**Task brief:** Go through the entries below and print, exactly, the lines starting at the one with "intros Hgnu Harm Hiar." and ending at the one with "rewrite configure_lookup, detect_lookup. unfold", keeping both ends and no others.

**Recorded data:**

··········

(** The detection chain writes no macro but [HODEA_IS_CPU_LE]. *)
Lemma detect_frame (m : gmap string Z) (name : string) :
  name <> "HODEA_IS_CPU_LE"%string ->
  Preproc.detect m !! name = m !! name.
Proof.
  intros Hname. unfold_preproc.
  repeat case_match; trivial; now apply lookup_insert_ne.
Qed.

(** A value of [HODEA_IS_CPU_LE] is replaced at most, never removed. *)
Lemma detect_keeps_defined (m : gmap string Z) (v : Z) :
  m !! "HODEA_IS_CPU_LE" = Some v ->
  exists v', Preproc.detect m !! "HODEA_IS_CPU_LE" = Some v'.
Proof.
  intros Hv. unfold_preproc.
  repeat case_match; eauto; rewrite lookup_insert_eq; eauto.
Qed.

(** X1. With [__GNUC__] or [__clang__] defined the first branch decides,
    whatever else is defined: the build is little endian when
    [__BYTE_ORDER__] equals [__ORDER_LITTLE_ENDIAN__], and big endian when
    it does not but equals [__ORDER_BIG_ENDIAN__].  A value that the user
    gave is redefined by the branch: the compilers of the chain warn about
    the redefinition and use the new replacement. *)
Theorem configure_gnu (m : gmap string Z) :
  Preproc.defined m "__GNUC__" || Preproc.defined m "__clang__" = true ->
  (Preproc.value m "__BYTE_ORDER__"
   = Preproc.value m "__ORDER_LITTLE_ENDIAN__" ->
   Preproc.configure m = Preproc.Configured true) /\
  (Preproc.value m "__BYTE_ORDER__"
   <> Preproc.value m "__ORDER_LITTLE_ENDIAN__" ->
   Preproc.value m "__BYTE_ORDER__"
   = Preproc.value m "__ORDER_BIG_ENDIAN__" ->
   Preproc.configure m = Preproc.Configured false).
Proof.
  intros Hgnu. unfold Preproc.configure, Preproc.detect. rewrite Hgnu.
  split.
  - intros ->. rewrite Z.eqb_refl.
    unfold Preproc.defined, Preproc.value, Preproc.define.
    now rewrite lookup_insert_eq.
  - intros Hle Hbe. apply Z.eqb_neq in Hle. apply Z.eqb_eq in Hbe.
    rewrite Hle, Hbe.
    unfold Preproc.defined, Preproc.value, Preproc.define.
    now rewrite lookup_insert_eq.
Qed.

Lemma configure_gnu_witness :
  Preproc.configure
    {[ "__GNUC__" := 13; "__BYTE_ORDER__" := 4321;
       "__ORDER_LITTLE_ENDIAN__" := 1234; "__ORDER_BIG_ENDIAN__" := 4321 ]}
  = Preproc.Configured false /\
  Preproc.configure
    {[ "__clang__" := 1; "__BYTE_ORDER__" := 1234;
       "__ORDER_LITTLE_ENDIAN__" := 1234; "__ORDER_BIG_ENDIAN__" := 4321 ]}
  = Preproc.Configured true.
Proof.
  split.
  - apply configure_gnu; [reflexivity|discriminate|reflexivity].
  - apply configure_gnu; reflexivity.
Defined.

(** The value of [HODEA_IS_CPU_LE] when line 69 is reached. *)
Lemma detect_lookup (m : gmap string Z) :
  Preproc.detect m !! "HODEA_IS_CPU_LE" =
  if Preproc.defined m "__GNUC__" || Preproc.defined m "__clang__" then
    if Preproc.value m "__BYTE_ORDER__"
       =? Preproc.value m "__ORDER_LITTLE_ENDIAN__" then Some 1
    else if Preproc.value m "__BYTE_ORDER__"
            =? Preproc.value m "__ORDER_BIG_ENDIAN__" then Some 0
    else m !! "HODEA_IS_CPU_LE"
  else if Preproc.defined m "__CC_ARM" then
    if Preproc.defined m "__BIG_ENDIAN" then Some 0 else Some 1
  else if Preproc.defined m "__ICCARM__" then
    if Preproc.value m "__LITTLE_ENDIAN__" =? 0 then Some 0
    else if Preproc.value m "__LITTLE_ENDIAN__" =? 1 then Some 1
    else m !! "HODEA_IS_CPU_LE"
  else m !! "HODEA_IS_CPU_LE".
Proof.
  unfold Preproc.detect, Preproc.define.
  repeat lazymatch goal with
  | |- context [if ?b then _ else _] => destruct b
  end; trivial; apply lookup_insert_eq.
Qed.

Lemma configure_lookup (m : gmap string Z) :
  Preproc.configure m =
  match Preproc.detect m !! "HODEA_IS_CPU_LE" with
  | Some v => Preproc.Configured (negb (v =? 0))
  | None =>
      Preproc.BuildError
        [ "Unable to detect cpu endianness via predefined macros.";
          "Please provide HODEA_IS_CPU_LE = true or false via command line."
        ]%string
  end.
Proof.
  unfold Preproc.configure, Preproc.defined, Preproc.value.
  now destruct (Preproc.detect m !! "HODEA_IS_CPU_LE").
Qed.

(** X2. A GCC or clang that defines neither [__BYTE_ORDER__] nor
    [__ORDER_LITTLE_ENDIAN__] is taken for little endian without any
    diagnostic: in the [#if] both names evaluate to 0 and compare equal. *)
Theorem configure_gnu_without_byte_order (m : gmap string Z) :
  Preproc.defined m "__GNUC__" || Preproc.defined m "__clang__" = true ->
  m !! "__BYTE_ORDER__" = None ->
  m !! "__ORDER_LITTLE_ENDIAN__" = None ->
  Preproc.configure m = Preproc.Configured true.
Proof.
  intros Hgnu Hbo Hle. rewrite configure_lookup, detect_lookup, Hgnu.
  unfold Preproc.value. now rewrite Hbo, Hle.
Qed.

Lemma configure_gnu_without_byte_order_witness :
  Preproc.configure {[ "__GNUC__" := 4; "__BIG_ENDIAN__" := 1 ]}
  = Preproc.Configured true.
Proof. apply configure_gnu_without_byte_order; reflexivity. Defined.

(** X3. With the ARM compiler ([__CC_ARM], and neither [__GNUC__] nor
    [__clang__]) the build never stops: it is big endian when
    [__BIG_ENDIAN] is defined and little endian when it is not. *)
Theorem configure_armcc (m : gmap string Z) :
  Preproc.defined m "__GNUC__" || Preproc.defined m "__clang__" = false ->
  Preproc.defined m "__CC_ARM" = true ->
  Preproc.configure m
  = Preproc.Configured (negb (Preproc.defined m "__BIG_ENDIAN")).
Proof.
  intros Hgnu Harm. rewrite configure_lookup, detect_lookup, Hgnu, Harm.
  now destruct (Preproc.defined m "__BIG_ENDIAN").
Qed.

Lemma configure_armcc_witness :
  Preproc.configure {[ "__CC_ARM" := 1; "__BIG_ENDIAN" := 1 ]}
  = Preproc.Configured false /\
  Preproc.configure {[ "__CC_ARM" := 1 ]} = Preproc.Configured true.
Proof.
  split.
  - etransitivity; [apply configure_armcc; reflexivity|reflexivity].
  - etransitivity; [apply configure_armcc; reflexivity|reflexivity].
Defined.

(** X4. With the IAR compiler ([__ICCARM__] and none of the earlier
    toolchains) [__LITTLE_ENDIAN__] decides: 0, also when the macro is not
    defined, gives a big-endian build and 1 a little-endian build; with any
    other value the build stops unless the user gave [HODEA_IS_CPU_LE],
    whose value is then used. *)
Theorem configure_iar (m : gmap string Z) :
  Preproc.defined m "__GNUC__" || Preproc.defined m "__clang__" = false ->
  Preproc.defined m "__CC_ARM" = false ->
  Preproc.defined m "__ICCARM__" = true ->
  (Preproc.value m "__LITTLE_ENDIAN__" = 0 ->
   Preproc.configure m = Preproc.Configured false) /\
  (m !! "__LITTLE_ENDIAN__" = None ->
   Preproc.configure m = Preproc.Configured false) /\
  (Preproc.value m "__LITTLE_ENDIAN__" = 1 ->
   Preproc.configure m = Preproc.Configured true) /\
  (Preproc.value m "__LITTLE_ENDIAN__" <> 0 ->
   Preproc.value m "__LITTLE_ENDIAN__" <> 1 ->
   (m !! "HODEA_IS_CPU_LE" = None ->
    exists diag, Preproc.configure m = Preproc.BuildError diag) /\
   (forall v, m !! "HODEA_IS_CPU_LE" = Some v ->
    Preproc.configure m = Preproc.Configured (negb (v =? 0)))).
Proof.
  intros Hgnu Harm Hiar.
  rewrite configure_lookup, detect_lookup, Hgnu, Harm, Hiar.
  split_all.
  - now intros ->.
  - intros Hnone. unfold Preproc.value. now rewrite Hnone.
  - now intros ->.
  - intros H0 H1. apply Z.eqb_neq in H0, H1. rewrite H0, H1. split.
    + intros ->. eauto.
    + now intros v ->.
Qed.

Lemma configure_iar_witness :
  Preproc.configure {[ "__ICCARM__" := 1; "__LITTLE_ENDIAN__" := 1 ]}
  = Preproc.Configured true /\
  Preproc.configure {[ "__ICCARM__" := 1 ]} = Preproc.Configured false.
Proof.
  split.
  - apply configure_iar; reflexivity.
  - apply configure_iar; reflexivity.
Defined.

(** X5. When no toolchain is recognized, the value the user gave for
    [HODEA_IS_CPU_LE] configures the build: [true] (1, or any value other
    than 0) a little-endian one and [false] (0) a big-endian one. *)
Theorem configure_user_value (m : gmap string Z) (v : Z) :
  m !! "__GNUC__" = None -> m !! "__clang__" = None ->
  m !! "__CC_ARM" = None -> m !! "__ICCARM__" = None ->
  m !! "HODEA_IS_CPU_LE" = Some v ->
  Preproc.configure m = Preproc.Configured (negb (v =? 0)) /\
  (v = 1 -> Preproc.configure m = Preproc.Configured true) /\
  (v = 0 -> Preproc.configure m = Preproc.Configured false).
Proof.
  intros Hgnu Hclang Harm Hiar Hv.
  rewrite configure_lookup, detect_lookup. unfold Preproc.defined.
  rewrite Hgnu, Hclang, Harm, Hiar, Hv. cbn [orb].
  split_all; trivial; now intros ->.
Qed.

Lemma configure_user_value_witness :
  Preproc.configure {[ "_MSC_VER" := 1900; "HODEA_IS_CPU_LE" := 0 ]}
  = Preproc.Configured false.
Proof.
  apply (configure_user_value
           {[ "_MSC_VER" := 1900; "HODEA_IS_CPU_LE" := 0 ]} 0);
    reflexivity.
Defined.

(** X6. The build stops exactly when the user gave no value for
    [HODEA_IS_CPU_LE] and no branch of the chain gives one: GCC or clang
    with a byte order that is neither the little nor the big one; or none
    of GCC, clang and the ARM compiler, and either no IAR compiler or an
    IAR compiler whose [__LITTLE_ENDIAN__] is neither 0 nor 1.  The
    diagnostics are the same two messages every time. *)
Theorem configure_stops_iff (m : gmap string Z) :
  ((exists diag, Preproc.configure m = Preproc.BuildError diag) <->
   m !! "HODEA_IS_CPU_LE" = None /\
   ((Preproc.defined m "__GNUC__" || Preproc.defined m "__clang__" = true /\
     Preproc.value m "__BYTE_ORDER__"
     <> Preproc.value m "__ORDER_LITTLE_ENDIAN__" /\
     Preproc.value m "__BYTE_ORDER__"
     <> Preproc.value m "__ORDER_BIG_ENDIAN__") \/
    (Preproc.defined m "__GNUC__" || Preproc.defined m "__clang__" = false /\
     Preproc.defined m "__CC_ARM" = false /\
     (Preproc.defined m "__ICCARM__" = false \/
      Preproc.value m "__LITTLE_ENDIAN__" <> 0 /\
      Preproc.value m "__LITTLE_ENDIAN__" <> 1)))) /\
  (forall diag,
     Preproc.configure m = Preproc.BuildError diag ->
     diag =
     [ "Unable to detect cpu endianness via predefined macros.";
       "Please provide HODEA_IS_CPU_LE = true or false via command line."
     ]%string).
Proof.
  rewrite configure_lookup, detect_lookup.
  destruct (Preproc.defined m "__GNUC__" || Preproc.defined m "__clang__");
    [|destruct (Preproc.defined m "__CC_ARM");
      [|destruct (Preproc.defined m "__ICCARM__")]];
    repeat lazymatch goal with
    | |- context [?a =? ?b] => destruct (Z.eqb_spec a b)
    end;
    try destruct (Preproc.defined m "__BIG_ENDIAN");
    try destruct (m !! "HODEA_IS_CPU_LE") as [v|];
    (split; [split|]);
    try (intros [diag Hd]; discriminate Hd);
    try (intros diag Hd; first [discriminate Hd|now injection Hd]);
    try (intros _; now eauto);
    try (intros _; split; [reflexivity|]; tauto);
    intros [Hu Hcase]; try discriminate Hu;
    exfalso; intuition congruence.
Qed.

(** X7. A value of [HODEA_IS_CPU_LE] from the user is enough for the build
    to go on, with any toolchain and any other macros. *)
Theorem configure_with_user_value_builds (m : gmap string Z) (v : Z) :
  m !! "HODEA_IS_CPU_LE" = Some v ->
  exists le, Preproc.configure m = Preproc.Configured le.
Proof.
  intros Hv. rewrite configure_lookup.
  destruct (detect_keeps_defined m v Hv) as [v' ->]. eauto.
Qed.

··········

**Exercise answer:**
  intros Hgnu Harm Hiar.
  rewrite configure_lookup, detect_lookup, Hgnu, Harm, Hiar.
  split_all.
  - now intros ->.
  - intros Hnone. unfold Preproc.value. now rewrite Hnone.
  - now intros ->.
  - intros H0 H1. apply Z.eqb_neq in H0, H1. rewrite H0, H1. split.
    + intros ->. eauto.
    + now intros v ->.
Qed.

Lemma configure_iar_witness :
  Preproc.configure {[ "__ICCARM__" := 1; "__LITTLE_ENDIAN__" := 1 ]}
  = Preproc.Configured true /\
  Preproc.configure {[ "__ICCARM__" := 1 ]} = Preproc.Configured false.
Proof.
  split.
  - apply configure_iar; reflexivity.
  - apply configure_iar; reflexivity.
Defined.

(** X5. When no toolchain is recognized, the value the user gave for
    [HODEA_IS_CPU_LE] configures the build: [true] (1, or any value other
    than 0) a little-endian one and [false] (0) a big-endian one. *)
Theorem configure_user_value (m : gmap string Z) (v : Z) :
  m !! "__GNUC__" = None -> m !! "__clang__" = None ->
  m !! "__CC_ARM" = None -> m !! "__ICCARM__" = None ->
  m !! "HODEA_IS_CPU_LE" = Some v ->
  Preproc.configure m = Preproc.Configured (negb (v =? 0)) /\
  (v = 1 -> Preproc.configure m = Preproc.Configured true) /\
  (v = 0 -> Preproc.configure m = Preproc.Configured false).
Proof.
  intros Hgnu Hclang Harm Hiar Hv.
  rewrite configure_lookup, detect_lookup. unfold Preproc.defined.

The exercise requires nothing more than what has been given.